What is needed
Search the material below for "global" and copy every line where it occurs.

Dataset excerpts
++++++++++++++++++++

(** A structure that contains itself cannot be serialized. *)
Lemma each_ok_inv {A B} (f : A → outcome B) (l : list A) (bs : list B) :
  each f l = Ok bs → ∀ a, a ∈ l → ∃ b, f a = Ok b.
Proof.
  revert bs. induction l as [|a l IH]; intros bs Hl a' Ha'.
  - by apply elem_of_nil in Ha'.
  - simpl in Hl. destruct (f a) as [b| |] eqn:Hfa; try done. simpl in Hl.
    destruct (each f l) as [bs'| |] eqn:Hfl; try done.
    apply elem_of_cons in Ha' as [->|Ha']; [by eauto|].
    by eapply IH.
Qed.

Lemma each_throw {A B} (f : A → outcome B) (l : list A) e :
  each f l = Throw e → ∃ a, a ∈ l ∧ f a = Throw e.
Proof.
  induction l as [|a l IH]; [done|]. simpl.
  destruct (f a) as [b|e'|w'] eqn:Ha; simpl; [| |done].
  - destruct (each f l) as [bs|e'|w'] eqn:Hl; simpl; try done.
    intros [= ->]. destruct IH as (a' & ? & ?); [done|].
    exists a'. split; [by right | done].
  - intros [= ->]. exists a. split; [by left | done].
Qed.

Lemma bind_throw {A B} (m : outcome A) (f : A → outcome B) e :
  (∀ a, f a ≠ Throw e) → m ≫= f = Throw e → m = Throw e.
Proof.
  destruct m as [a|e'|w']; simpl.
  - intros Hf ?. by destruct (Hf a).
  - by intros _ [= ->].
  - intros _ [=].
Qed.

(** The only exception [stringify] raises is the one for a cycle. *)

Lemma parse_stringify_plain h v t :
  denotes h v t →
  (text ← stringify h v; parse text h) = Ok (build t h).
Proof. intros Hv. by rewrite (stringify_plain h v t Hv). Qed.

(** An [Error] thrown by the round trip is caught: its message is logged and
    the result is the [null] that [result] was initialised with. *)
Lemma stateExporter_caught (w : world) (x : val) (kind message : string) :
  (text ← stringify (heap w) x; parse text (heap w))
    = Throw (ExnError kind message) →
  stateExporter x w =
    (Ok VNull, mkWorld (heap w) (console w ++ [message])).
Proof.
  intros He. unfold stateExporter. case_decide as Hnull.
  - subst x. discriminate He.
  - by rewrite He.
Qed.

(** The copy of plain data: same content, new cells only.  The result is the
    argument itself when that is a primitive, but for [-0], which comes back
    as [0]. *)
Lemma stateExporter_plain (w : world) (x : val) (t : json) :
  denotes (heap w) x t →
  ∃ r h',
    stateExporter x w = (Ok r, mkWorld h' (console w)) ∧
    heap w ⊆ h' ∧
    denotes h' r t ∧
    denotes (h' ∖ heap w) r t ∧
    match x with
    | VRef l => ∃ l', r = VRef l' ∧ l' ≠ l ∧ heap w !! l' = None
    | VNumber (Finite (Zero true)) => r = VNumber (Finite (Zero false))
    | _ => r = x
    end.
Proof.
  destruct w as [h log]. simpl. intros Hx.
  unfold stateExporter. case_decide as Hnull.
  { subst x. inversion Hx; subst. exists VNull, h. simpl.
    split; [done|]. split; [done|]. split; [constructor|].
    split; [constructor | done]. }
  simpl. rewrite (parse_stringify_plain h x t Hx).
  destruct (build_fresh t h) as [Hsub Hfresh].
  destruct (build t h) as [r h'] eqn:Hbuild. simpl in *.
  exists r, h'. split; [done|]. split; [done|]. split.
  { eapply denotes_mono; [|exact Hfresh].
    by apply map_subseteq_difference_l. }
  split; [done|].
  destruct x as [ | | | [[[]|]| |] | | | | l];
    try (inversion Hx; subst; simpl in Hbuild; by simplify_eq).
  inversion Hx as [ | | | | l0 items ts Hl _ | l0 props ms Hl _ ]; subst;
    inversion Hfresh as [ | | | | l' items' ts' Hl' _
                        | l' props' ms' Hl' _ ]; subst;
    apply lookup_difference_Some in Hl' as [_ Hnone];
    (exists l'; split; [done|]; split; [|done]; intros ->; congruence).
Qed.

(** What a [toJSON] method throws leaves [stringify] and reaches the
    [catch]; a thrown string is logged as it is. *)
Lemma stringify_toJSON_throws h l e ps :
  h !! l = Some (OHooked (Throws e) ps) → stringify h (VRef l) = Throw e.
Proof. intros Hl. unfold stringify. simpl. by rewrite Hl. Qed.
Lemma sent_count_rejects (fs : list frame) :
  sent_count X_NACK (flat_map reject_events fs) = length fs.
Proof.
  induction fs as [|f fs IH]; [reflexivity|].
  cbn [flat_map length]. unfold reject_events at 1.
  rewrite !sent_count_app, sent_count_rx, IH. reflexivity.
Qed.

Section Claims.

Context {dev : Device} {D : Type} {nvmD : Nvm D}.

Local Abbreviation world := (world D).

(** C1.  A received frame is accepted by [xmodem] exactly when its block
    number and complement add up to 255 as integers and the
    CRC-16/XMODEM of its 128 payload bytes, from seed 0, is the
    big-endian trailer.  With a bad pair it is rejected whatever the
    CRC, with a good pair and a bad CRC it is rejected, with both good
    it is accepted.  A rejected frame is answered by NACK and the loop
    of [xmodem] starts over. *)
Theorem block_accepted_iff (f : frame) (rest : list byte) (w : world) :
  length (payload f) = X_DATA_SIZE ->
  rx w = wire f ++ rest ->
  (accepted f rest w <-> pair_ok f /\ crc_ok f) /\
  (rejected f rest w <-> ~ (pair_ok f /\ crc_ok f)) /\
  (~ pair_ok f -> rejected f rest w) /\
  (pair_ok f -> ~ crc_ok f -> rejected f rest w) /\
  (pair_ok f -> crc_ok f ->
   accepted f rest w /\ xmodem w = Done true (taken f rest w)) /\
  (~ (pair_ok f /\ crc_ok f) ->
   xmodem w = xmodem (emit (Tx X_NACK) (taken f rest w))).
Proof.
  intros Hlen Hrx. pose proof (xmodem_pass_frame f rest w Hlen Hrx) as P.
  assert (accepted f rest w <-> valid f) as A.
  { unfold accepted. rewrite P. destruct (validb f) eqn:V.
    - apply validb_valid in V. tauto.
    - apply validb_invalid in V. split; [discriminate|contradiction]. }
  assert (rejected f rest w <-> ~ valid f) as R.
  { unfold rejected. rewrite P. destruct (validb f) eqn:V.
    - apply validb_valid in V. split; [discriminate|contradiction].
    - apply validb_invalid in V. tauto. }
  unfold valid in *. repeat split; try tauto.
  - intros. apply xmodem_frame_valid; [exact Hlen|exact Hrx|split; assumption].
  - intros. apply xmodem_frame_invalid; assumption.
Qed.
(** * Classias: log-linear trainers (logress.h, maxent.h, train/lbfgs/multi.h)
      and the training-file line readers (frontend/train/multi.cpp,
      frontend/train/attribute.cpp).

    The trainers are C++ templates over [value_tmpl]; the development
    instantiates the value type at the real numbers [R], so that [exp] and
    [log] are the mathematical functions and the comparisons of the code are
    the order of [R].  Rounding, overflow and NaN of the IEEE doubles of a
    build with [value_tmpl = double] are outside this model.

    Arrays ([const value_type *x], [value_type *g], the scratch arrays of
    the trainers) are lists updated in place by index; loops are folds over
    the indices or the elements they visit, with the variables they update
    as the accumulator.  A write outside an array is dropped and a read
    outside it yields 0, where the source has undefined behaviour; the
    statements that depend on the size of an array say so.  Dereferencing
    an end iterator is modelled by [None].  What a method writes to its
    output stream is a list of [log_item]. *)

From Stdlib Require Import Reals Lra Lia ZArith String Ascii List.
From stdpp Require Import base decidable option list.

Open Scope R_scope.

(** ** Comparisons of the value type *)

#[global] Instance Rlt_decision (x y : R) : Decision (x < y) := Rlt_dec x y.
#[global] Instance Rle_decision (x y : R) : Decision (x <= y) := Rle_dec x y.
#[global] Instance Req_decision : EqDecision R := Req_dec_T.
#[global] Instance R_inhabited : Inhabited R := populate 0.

++++++++++++++++++++

Task solution
#[global] Instance Rlt_decision (x y : R) : Decision (x < y) := Rlt_dec x y.
#[global] Instance Rle_decision (x y : R) : Decision (x <= y) := Rle_dec x y.
#[global] Instance Req_decision : EqDecision R := Req_dec_T.
#[global] Instance R_inhabited : Inhabited R := populate 0.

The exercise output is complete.